The first problem we run into in answering this question is definitional. What does "matter and energy" mean? The Schwarzschild spacetime has a zero stress-energy tensor everywhere, and yet we characterize it by its mass $m$. A distant observer measures the black hole's gravitational field and says, "Yep, it has mass $m$" (i.e., its Komar, ADM, and Bondi masses are all $m$). Physicists traditionally don't include electromagnetic fields as matter, but relativists call them "matter fields." Gravitational waves don't have a definable contribution to the stress-energy tensor at a given point, but they do have energy if you average them over a wavelength.
A second problem is simultaneity. Suppose for the sake of argument that all matter in our actual universe is eventually going to end up in black holes. (We're pretty sure that this won't happen, but it's not logically impossible, just not likely given what we know about astrophysics and cosmology.) Clearly right "now" our universe contains matter. At some "moment in time" a gazillion years in the future, if we imagine that all that's left is black holes, we could say there will be no matter, in the sense that the stress-energy tensor is identically zero everywhere. If we believed that spacetime could only exist in the presence of matter, then we would have to say that at some "point in time," spacetime would have stopped existing, since the last piece of matter went into a singularity and was no longer present on our spacetime manifold. But the scare quotes around "now," "moment in time," and "point in time" remind us that we can't fundamentally define these times in the sense of universal simultaneity. Relativity doesn't have simultaneity. When matter falls into a black hole, it's valid for a distant observer to say that the matter never makes it past the horizon.

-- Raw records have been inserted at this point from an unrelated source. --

(* ===== verification/ElectionEngine.v ===== *)
(** * election/engine.go: the election engine of a node

    A node runs many goroutines that share the election register, the request
    channel [electC] (1 place) and the internal channel [internalC] (8 places).
    A [goroutine] is a program point with its local variables; [gstep] runs it
    to its next access of shared state.  What a goroutine receives from outside
    (a membership snapshot, the outcome of an RPC, a timer) is the [input] of
    the step, the RPCs it issues are its [output]s.  [estep] picks one
    goroutine, so that a run of the engine is an interleaving of its
    goroutines at the granularity of the mutex and the channel operations. *)

From S2P Require Import Prelude Cluster ElectionState.

(** ** Data *)

(** config.ElectionConfig; a time.Duration is an int64 number of nanoseconds. *)
Record ElectionConfig := mkElectionConfig {
  ElectionTimeout : Z;
  AnnounceRetryInterval : Z;
  SendRetryInterval : Z;
}.

Inductive internalEventType := internalCoordinator | internalRetry.

#[export] Instance internalEventType_eq_dec : EqDecision internalEventType.
Proof. solve_decision. Defined.

Record internalEvent := mkInternal {
  typ : internalEventType;
  ev_term : Z;
  ev_leaderID : Z;
  ev_nodeID : Z;
}.

(** The messages of the election service. *)
Record ElectionRequest := mkElectionRequest { FromId : Z; ReqTerm : Z; ReqAddr : string }.

Record ElectionResponse := mkElectionResponse { RespOk : bool; RespTerm : Z }.

Record CoordinatorRequest := mkCoordinatorRequest { LeaderId : Z; CoordTerm : Z }.

#[export] Instance ElectionRequest_eq_dec : EqDecision ElectionRequest.
Proof. solve_decision. Defined.

#[export] Instance CoordinatorRequest_eq_dec : EqDecision CoordinatorRequest.
Proof. solve_decision. Defined.

(** ** The retry loops *)

(** The next pause of the sender of [StartElection]. *)
Definition send_next (cfg : ElectionConfig) (interval : Z) : Z :=
  if interval <? ElectionTimeout cfg then
    let i := int64 (interval * 2) in
    if ElectionTimeout cfg <? i then ElectionTimeout cfg else i
  else interval.

(** The next pause of the senders of [AnnounceLeader]. *)
Definition announce_next (cfg : ElectionConfig) (interval : Z) : Z :=
  let i := int64 (interval * 2) in
  if ElectionTimeout cfg <? i then ElectionTimeout cfg else i.

(** One turn of the loop that sends [StartElection] to a member: the call
    returned a response, or failed and then either the pause ended or the
    deadline passed. *)
Inductive attempt :=
| AResp (ok : bool)
| ARetry
| ADone.

(** The value the sender puts into [resultC]; None while it is still running. *)
Fixpoint send_loop (cfg : ElectionConfig) (interval : Z) (l : list attempt) : option bool :=
  match l with
  | [] => None
  | AResp ok :: _ => Some ok
  | ARetry :: l' => send_loop cfg (send_next cfg interval) l'
  | ADone :: _ => Some false
  end.

(** What the collecting loop of [sendToHigher] receives next: the result of a
    member's sender, or the end of the deadline. *)
Inductive arrival :=
| FromMember (id : Z)
| DeadlineHit.

#[export] Instance arrival_eq_dec : EqDecision arrival.
Proof. solve_decision. Defined.

Fixpoint collect (n : nat) (pending : list Z) (results : Z -> option bool)
    (arr : list arrival) : option bool :=
  match n with
  | O => Some false
  | S n' =>
      match arr with
      | [] => None
      | DeadlineHit :: _ => Some false
      | FromMember id :: arr' =>
          if bool_decide (id ∈ pending) then
            match results id with
            | None => None
            | Some true => Some true
            | Some false => collect n' (filter (fun x => x <> id) pending) results arr'
            end
          else None
      end
  end.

As a final absurd possibility, suppose that Wheeler's geon idea turns out to be valid beyond his wildest dreams. (This is not considered likely anymore, but it's not obviously logically impossible.) We can describe electrons, quarks, etc. as excitations of the gravitational field. We could then say that right now, in the room where I'm writing this, there is no matter whatsoever. The stress-energy tensor is identically zero everywhere, and there are no matter fields, only gravitational waves.
Yes. To summarize the comments, there are a lot of physically interesting vacuum solutions to Einstein's field equations, including the eternal Schwarzschild black hole.
If you buy into the idea that gravity is mediated by gravitons, then this idea has a bit more meaning. You can imagine a bunch of gravitons just floating around. As the quanta of space-time itself, these gravitons could exist independently of any source, just like gravitational waves. So the particular configuration of just space-time itself could contain information.
There are two forms or states of "space" 4-momentum space and spacetime. The quantum vacuum is an example of both spaces mutually transforming via the uncertainty relations. In other words at the quantum level, spacetime exists as an ensemble of tiny intervals whose longevity is the same as the virtual particles associated with them. Thus spacetime is generated by the quantum vacuum. This is my opinion. I have worked on Fourier transformation of spacetime.
The answer is "no": We know that vacuum cannot exist in the classical sense. If you mean "solutions to Einstein equations" rather than "spacetime", then yes (there is the trivial solution...) But this has noting to do with reality, not even with "potentially possible/imaginable reality", assuming that the laws of nature we know for sure to exist, do exist.